Tekil binalar yerine geniş kapsamlı ve çok bloklu projeler, Peschnaya Meydanı’nın planlanmasında denendi. Yine “akış metodu”nun kullanıldığı projede, tipik 7 katlı binalar 5 - 6 ayda tamamlandı. İnşaatların en az iki ay gecikmesine neden olan alçı cepheler yerine tuğla işinin kullanıldığı bu binalar, gerçek anlamda Stalinist mimarinin bakış açısını yansıtıyordu. Ve aynı zamanda bu özelliğe sahip son binalardı.

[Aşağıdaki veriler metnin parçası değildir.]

(** X5. Expired entries are purged before anything is evicted: when a
    cache that is within its capacity holds an expired entry, [set] evicts
    no live entry; every entry that has not expired is still stored
    afterwards (the one under the written key apart). *)
Theorem X5_purge_before_eviction :
  forall (T : Type) (c : Cache.SimpleCache T) (t : Z) (key : string) (v : T)
         (kx : string) (ex : Cache.CacheEntry T),
    JsMap.size (Cache.cache c) <= Cache.maxSize c ->
    In (kx, ex) (Cache.cache c) ->
    Cache.expired t ex = true ->
    forall k e,
      In (k, e) (Cache.cache c) ->
      Cache.expired t e = false ->
      k <> key ->
      In (k, e) (Cache.cache (Cache.set t key v c)).
Proof.
  intros T c t key v kx ex Hsize Hx Hexp k e Hin Hlive Hne.
  unfold Cache.set.
  destruct ((Cache.maxSize c =? 0)%Z || (Cache.ttlMs c =? 0)%Z); auto.
  destruct (JsMap.size (Cache.cache c) >=? Cache.maxSize c)%Z eqn:Hfull.
  - assert (Hlt : (JsMap.size (Cache.cache (Cache.cleanup t c))
                   >=? Cache.maxSize (Cache.cleanup t c))%Z = false).
    { rewrite maxSize_cleanup. unfold JsMap.size in *. cbn.
      pose proof (filter_length_lt
                    (fun kv => negb (Cache.expired t (snd kv))) (Cache.cache c)
                    (kx, ex) Hx) as Hl.
      cbn in Hl. rewrite Hexp in Hl. specialize (Hl eq_refl).
      rewrite Z.geb_leb. apply Z.leb_gt. lia. }
    rewrite Hlt. cbn [Cache.with_cache Cache.cache].
    apply In_set_other; auto.
    cbn. apply filter_In. split; auto. cbn. now rewrite Hlive.
  - rewrite Hfull. cbn [Cache.with_cache Cache.cache].
    now apply In_set_other.
Qed.

(** X5 on a cache of capacity 2 and a TTL of 1 s, whose first entry has
    expired when the third key is written: the second entry stays. *)
Lemma X5_purge_before_eviction_witness :
  In ("key2", {| Cache.value := "value2"; Cache.expiresAt := 1900 |})
     (Cache.cache (Cache.set 1500 "key3" "value3"
        (cache_run [OpSet 0 "key1" "value1"; OpSet 900 "key2" "value2"]
           (Cache.new 1 2)))).
Proof.
  apply (X5_purge_before_eviction string
           (cache_run [OpSet 0 "key1" "value1"; OpSet 900 "key2" "value2"] (Cache.new 1 2))
           1500 "key3" "value3" "key1"
           {| Cache.value := "value1"; Cache.expiresAt := 1000 |}).
  - vm_compute. discriminate.
  - left. reflexivity.
  - reflexivity.
  - right. left. reflexivity.
  - reflexivity.
  - discriminate.
Defined.

(** X6. [set] never changes what another key reads: after [set(key, v)],
    a [get] of a different key returns what it returned before the [set] or
    absent (the entry was purged or evicted), never another value; and
    when the cache was below its capacity it returns exactly what it
    returned before. *)
Theorem X6_set_keeps_other_values :
  forall (T : Type) (c : Cache.SimpleCache T) (t t' : Z) (key k' : string) (v : T),
    JsMap.wf (Cache.cache c) ->
    k' <> key ->
    (Cache.lookup t' k' (Cache.set t key v c) = Cache.lookup t' k' c \/
     Cache.lookup t' k' (Cache.set t key v c) = None) /\
    (JsMap.size (Cache.cache c) < Cache.maxSize c ->
     Cache.lookup t' k' (Cache.set t key v c) = Cache.lookup t' k' c).
Proof.
  intros T c t t' key k' v Hwf Hne.
  assert (Hne' : key <> k') by congruence.
  split.
  - rewrite !lookup_get. unfold Cache.set.
    destruct ((Cache.maxSize c =? 0)%Z || (Cache.ttlMs c =? 0)%Z); auto.
    set (c1 := if (JsMap.size (Cache.cache c) >=? Cache.maxSize c)%Z
               then Cache.cleanup t c else c).
    assert (H1 : JsMap.wf (Cache.cache c1) /\
                 (JsMap.get (Cache.cache c1) k' = JsMap.get (Cache.cache c) k' \/
                  JsMap.get (Cache.cache c1) k' = None)).
    { unfold c1. destruct (JsMap.size (Cache.cache c) >=? Cache.maxSize c)%Z; auto.
      cbn. split; [now apply wf_filter|].
      rewrite get_filter_wf by exact Hwf.
      destruct (JsMap.get (Cache.cache c) k') as [e|]; auto.
      destruct (negb (Cache.expired t (snd (k', e)))); auto. }
    destruct H1 as [Hwf1 H1].
    set (c2 := if (JsMap.size (Cache.cache c1) >=? Cache.maxSize c1)%Z
               then Cache.evict_oldest c1 else c1).
    assert (H2 : JsMap.get (Cache.cache c2) k' = JsMap.get (Cache.cache c1) k' \/
                 JsMap.get (Cache.cache c2) k' = None).
    { unfold c2. destruct (JsMap.size (Cache.cache c1) >=? Cache.maxSize c1)%Z; auto.
      unfold Cache.evict_oldest.
      destruct (JsMap.first_key (Cache.cache c1)) as [fk|]; auto.
      destruct (truthy_string fk); auto. cbn.
      destruct (String.eqb fk k') eqn:E.
      - apply String.eqb_eq in E. subst fk. right. now apply get_delete_same.
      - apply String.eqb_neq in E. left. now apply get_delete_other. }
    cbn [Cache.with_cache Cache.cache].
    rewrite (get_set_other _ key k' _ Hne').
    destruct H2 as [H2|H2]; rewrite H2; auto.
    destruct H1 as [H1|H1]; rewrite H1; auto.
  - intros Hlt. rewrite !lookup_get. unfold Cache.set.
    destruct ((Cache.maxSize c =? 0)%Z || (Cache.ttlMs c =? 0)%Z); auto.
    assert (Hge : (JsMap.size (Cache.cache c) >=? Cache.maxSize c)%Z = false).
    { rewrite Z.geb_leb. apply Z.leb_gt. lia. }
    rewrite Hge. rewrite Hge. cbn [Cache.with_cache Cache.cache].
    now rewrite (get_set_other _ key k' _ Hne').
Qed.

Stalin hayattayken seri üretimle birlikte devam eden lüks stil, 1954 Kasım’ında bu “fazlalıklar”ın açıkça eleştirilmesi ve 10 -14 katlı binalar yapılması isteğinin dile getirilmesinin ardından sona yaklaştı. Fazlalıklardan kurtulmak üzerine hazırlanan bir kararnamede lüks inşaat harcamalarının tüm bütçenin yaklaşık %30 - 33’ünü oluşturduğu belirtiliyor, lüks detaylar ve planlar içeren tasarımları nedeniyle Alexey Dushkin ve Yevgeny Rybitsky özel olarak eleştiriliyor, Rybitsky ve Polyakov’dan ise kazandıkları Stalin Ödülleri geri alınıyordu. Kapatılan Sovyet Mimarlık Akademisi’nin yerine bir “Standardize Edilmiş Binalar Enstitüsü” kurulması da verilen kararlar arasındaydı.
Gözden düştükten sonra 5 yıl daha var olmaya çabalayan Stalinist mimarlık, 1961 yılında Kiev’deki Ukrayna Oteli’nin tamamlanmasıyla sona erdi.